◆ **Exercise input**
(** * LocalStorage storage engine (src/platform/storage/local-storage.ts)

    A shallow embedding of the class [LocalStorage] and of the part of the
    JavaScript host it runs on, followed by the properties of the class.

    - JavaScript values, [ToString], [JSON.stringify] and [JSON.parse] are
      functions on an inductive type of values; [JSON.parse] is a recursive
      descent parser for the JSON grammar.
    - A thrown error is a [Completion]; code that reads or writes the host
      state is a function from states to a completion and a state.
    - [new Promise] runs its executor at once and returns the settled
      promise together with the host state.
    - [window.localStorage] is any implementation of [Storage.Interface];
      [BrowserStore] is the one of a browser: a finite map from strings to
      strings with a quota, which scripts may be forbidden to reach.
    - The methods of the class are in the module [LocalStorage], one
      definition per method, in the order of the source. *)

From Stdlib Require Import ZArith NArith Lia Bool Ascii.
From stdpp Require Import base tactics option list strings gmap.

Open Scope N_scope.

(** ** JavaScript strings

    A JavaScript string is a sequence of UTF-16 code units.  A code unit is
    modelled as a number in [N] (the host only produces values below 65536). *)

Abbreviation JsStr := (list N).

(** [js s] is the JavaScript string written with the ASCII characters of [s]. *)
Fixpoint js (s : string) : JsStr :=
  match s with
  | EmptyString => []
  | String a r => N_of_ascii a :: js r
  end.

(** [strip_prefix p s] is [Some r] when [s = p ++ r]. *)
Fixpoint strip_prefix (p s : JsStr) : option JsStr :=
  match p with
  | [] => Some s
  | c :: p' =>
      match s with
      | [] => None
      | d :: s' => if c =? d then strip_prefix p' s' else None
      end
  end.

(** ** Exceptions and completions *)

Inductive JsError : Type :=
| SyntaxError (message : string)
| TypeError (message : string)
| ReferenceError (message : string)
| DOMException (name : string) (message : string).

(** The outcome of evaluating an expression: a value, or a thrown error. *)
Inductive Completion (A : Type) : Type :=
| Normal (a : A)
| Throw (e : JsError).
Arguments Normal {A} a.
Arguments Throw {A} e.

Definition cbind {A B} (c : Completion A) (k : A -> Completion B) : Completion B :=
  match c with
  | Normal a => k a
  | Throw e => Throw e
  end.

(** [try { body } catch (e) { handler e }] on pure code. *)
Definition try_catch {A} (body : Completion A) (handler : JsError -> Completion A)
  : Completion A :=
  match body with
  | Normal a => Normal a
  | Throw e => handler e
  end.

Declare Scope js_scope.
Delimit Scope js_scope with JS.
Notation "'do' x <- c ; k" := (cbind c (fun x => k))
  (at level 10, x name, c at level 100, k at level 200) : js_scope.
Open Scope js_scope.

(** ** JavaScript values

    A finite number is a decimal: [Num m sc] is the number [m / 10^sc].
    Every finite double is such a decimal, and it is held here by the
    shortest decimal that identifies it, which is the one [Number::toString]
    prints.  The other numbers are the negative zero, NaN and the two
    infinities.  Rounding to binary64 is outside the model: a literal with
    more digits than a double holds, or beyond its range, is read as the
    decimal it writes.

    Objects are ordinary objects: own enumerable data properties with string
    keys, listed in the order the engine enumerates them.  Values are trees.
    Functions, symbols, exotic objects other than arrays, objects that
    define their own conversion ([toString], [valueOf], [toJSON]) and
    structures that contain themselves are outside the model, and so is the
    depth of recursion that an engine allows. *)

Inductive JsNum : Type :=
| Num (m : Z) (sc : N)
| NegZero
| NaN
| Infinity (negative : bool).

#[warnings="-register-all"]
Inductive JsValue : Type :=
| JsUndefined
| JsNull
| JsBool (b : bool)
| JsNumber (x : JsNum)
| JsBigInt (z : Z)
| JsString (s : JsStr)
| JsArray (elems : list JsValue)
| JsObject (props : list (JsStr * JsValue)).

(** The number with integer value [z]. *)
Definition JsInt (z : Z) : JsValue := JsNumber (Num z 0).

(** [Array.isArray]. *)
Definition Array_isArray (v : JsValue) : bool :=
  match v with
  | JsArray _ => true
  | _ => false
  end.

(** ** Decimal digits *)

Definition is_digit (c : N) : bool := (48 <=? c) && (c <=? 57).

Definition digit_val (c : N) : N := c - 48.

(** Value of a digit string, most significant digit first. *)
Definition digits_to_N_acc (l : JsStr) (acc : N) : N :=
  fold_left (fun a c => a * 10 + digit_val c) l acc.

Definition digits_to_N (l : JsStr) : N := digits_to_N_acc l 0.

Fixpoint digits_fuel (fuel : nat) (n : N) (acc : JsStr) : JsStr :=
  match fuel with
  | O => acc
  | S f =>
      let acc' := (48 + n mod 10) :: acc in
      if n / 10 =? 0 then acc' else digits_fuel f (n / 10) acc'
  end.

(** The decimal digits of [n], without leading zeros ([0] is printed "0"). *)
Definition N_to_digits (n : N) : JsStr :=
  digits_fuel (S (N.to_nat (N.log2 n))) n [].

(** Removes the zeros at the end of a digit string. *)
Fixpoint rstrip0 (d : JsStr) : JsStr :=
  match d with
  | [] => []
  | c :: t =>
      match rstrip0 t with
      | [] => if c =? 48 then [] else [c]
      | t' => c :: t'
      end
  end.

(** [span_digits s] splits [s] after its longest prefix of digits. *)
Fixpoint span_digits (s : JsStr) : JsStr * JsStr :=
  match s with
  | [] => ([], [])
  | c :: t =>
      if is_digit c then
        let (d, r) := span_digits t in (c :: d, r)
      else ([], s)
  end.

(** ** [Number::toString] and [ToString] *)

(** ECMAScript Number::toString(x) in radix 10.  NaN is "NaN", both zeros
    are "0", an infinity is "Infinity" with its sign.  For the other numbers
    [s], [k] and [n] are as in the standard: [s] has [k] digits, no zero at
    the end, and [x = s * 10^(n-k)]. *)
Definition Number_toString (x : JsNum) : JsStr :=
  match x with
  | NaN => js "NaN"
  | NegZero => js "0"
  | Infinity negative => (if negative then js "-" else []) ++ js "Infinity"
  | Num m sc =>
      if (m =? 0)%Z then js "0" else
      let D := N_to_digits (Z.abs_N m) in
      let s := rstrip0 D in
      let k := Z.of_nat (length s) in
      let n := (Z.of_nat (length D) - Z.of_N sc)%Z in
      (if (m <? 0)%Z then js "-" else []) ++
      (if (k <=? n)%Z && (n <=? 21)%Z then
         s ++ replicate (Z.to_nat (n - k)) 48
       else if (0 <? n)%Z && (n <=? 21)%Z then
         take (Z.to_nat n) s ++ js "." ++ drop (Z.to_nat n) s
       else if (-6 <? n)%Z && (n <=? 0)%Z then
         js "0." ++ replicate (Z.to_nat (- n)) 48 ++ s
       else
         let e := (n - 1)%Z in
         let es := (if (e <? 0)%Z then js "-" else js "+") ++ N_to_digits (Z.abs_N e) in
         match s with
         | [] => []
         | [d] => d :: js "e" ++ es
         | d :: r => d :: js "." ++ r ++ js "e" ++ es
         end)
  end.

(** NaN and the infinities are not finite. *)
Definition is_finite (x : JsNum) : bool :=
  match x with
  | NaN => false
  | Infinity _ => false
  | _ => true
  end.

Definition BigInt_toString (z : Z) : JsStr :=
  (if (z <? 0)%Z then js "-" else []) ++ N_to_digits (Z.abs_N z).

◆ **Description of the task**
Print exactly the lines of the listing above starting at the line containing "depth of recursion" and ending at the line containing "JsBool (b : bool)", both included.

◆ **Solution to this problem**
    depth of recursion that an engine allows. *)

Inductive JsNum : Type :=
| Num (m : Z) (sc : N)
| NegZero
| NaN
| Infinity (negative : bool).

#[warnings="-register-all"]
Inductive JsValue : Type :=
| JsUndefined
| JsNull
| JsBool (b : bool)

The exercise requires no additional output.